The three lanes are markedly different in a range of ways, from education to church attendance, and those differences could lead to a long road to the Republican nominating convention in Cleveland.
You can see the numbers best when you look at how GOP primary voter support splits in a five-way contest with the current top candidates- businessman Donald Trump, Sen. Ted Cruz, Sen. Marco Rubio, former neurosurgeon Ben Carson and former Gov. Jeb Bush. Currently, in that split, Trump leads with 30% of the vote, Cruz is second with 24%, Rubio is third with 21%, followed by Carson and Bush with 13% and 9% respectively.
Now look at what those numbers look like if we put the candidates into our three different lanes based on their appeal to the voters.

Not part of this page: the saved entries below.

(** an iteration in which the device answers every query and nothing
    fails, and one in which the device cannot be reached *)
Definition steady (now : instant) : cycle_env :=
  {| env_connect := ConnectOk; env_now := now; env_reconnect := ConnectOk;
     env_mdl := x_reply (line "MDL,BCD325P2,");
     env_ver := x_reply (line "VER,1.02.00,");
     env_sts := x_reply (line "STS,154.6700,60,NFM,8,2");
     env_save := SaveOk; env_sleep := Slept;
     env_close := None; env_cooldown := Slept |}.
Definition unreachable (now : instant) : cycle_env :=
  {| env_connect := ConnectFails (ErrOS "[Errno 113] No route to host");
     env_now := now;
     env_reconnect := ConnectFails ErrTimeout;
     env_mdl := x_timeout; env_ver := x_timeout; env_sts := x_timeout;
     env_save := SaveOk; env_sleep := Slept;
     env_close := None; env_cooldown := Slept |}.

(** the link is up for this pull: the scanner is connected on a live
    socket with no error pending, or it is not connected and the connect
    of this pull succeeds *)
Definition link_up (w : World) (c : connect_outcome) : Prop :=
  if connected (data w)
  then socket (self w) = Some SockConnected /\ error (data w) = None
  else c = ConnectOk.

(** the instant an iteration publishes, when its write succeeds *)
Definition stamp_written (env : cycle_env) : list instant :=
  match env_save env with
  | SaveOk => [env_now env]
  | OpenFails _ | DumpFails _ => []
  end.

The social conservative lane has the biggest support, but no lane has a majority. The breakdown is roughly one-third of the support sitting in each. And when you look at some key demographic and cultural markers in the latest poll, you can see how different the supporters in each of these lanes is.

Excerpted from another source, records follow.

(** Lines 169-178: one iteration of the lexical loop. *)
Definition add_lexical (combined : Py.dict entry) (r : lexical_item)
    : Py.dict entry :=
  let doc_id := lex_id r in
  match Py.get doc_id combined with
  | Some e =>
      Py.set doc_id
        {| id := id e; document := document e;
           entry_metadata := entry_metadata e;
           distance := distance e; bm25_score := bm25_score e;
           semantic_score := semantic_score e;
           lexical_score := lex_lexical_score r |} combined
  | None =>
      Py.set doc_id
        {| id := lex_id r; document := lex_document r;
           entry_metadata := lex_metadata r;
           distance := None; bm25_score := Some (lex_bm25_score r);
           semantic_score := 0;
           lexical_score := lex_lexical_score r |} combined
  end.

(** Lines 157-178. *)
Definition combined_results (semantic_results : list semantic_item)
    (lexical_results : list lexical_item) : Py.dict entry :=
  fold_left add_lexical lexical_results
    (fold_left add_semantic semantic_results []).

(** [min(x / 10.0, 1.0) if x > 0 else 0] *)
Definition lex_score (x : Q) : Q :=
  if Py.positive x
  then (if Qle_bool (x / 10) 1 then x / 10 else 1)
  else 0.

(** Lines 184-190: one iteration of the scoring loop. *)
Definition with_hybrid_score (e : entry) : scored :=
  let sem_score := semantic_score e in
  {| scored_entry := e;
     hybrid_score := semantic_weight * sem_score
                     + lexical_weight * lex_score (lexical_score e) |}.

(** Lines 156-197: [sorted_results]. *)
Definition sorted_results (semantic_results : list semantic_item)
    (lexical_results : list lexical_item) : list scored :=
  Py.sort_desc hybrid_score
    (List.map with_hybrid_score
       (Py.values (combined_results semantic_results lexical_results))).

(** [SearchEngine.hybrid_search] *)
Definition hybrid_search (self : engine) (query : Py.str) (n_results : Z)
    (use_expansion : bool) : list scored :=
  let expanded_query := if use_expansion then expand_query query else query in
  let semantic_results := semantic_search expanded_query (n_results * 2) in
  let lexical_results := lexical_search self expanded_query (n_results * 2) in
  Py.slice_to n_results (sorted_results semantic_results lexical_results).

End Engine.

(** *** Vocabulary of the statements about the fusion *)

Definition semantic_doc_ids (semantic_results : list semantic_item)
    : list Py.str :=
  List.map sem_id semantic_results.

Definition lexical_doc_ids (lexical_results : list lexical_item)
    : list Py.str :=
  List.map lex_id lexical_results.

(** The embedding provider fails on [text]: the request raises, its
    body cannot be decoded, or the body has no embedding. *)
Definition embedding_fails {config : Config} {requests : Provider.Requests}
    (text : Py.str) : Prop :=
  match Provider.post (embedding_request text) with
  | Py.Raise _ => True
  | Py.Ok response =>
      match Provider.json response with
      | Py.Raise _ => True
      | Py.Ok b => Provider.embedding b = None
      end
  end.

(** The generation provider fails on [query]: the request raises, its
    body cannot be decoded, or the body is malformed. *)
Definition generation_fails {config : Config} {requests : Provider.Requests}
    (query : Py.str) : Prop :=
  match Provider.post (expansion_request query) with
  | Py.Raise _ => True
  | Py.Ok response =>
      match Provider.json response with
      | Py.Raise _ => True
      | Py.Ok b => Provider.no_text b
      end
  end.

(** The document ids of a returned list, in order. *)
Definition doc_ids (l : list scored) : list Py.str :=
  List.map (fun r => id (scored_entry r)) l.

(** The keys are pairwise distinct, and each entry carries its key. *)
Definition well_keyed (combined : Py.dict entry) : Prop :=
  NoDup (Py.keys combined)
  /\ Forall (fun kv => id (snd kv) = fst kv) combined.

End ArxivSearchEngine.

(* ================================================================== *)
(** ** ArxIV/backend.py: query expansion *)
(* ================================================================== *)

Module ArxIV.

Import Provider.

Definition OLLAMA_BASE_URL : Py.str := Py.lit "http://localhost:11434".
Definition LLM_MODEL : Py.str := Py.lit "gemma:2b".

Definition star : N := 42.
Definition colon : N := 58.

(** The characters of the class of the second pattern: the double and
    the single quote. *)
Definition isquote (c : N) : bool := ((c =? 34) || (c =? 39))%N.

(** After an opening [**]: the number of characters matched by [.*?]
    before the first closing [**]; [.] does not match a newline. *)
Fixpoint close_offset (s : Py.str) : option nat :=
  match s with
  | [] => None
  | c :: r =>
      match r with
      | c' :: _ =>
          if (N.eqb c star && N.eqb c' star)%bool then Some O
          else if N.eqb c Py.newline then None
          else option_map S (close_offset r)
      | [] => None
      end
  end.

(** The length of the match of the first pattern at the head of [s]: two
    stars, the shortest run of characters up to two stars, an optional
    colon, then all the whitespace that follows. *)
Definition bold_match_length (s : Py.str) : option nat :=
  match s with
  | c :: c' :: r =>
      if (N.eqb c star && N.eqb c' star)%bool then
        match close_offset r with
        | Some j =>
            let after := skipn (j + 2) r in
            let k := match after with
                     | c'' :: _ => if N.eqb c'' colon then 1%nat else 0%nat
                     | [] => 0%nat
                     end in
            let rest := skipn k after in
            let w := (List.length rest - List.length (Py.lstrip rest))%nat in
            Some (2 + j + 2 + k + w)%nat
        | None => None
        end
      else None
  | _ => None
  end.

Supporters of our establishment lane candidates are the most highly-educated group. More than half, 56%, have a college degree. The same is true for about half of the supporters of our social conservatives. Only about a third of the supporters in our white working class lane, Trump supporters, have a college education.
Supporters of our social conservatives stand out for their regular church attendance, 56% of them say they attend church weekly. That's true for just less than half of our establishment supporters. Those in the working class white lane are much less likely to attend church weekly.
In fact, the working class white lane, Mr. Trump's group, stands out for being on the low end of all three indicators - education, income and church attendance. It is a sign of how he is appealing to unique slice of the Republican electorate that has not had often had a champion in the past, those with lower incomes and education levels that are not big churchgoers. That is a slice of voters that has struggled to regain their footing economically since the Great Recession.
In this way the New York businessman's candidacy is about more than celebrity. He represents something new in the GOP primary field, the rise of a secular populist candidate. His poll position, should it hold when the actual primary votes arrive, threatens to remake the traditional Republican nomination storyline - a two-person fight between an establishment candidate and a strong social conservative.
In a three-lane race, defined by three distinct voter groups, it may be harder for one candidate to assert control and lock down the nomination early. And the Republican primary fight may carry on for a long time. Already the party has quietly been discussing something it hasn't seen for decades, a contested convention.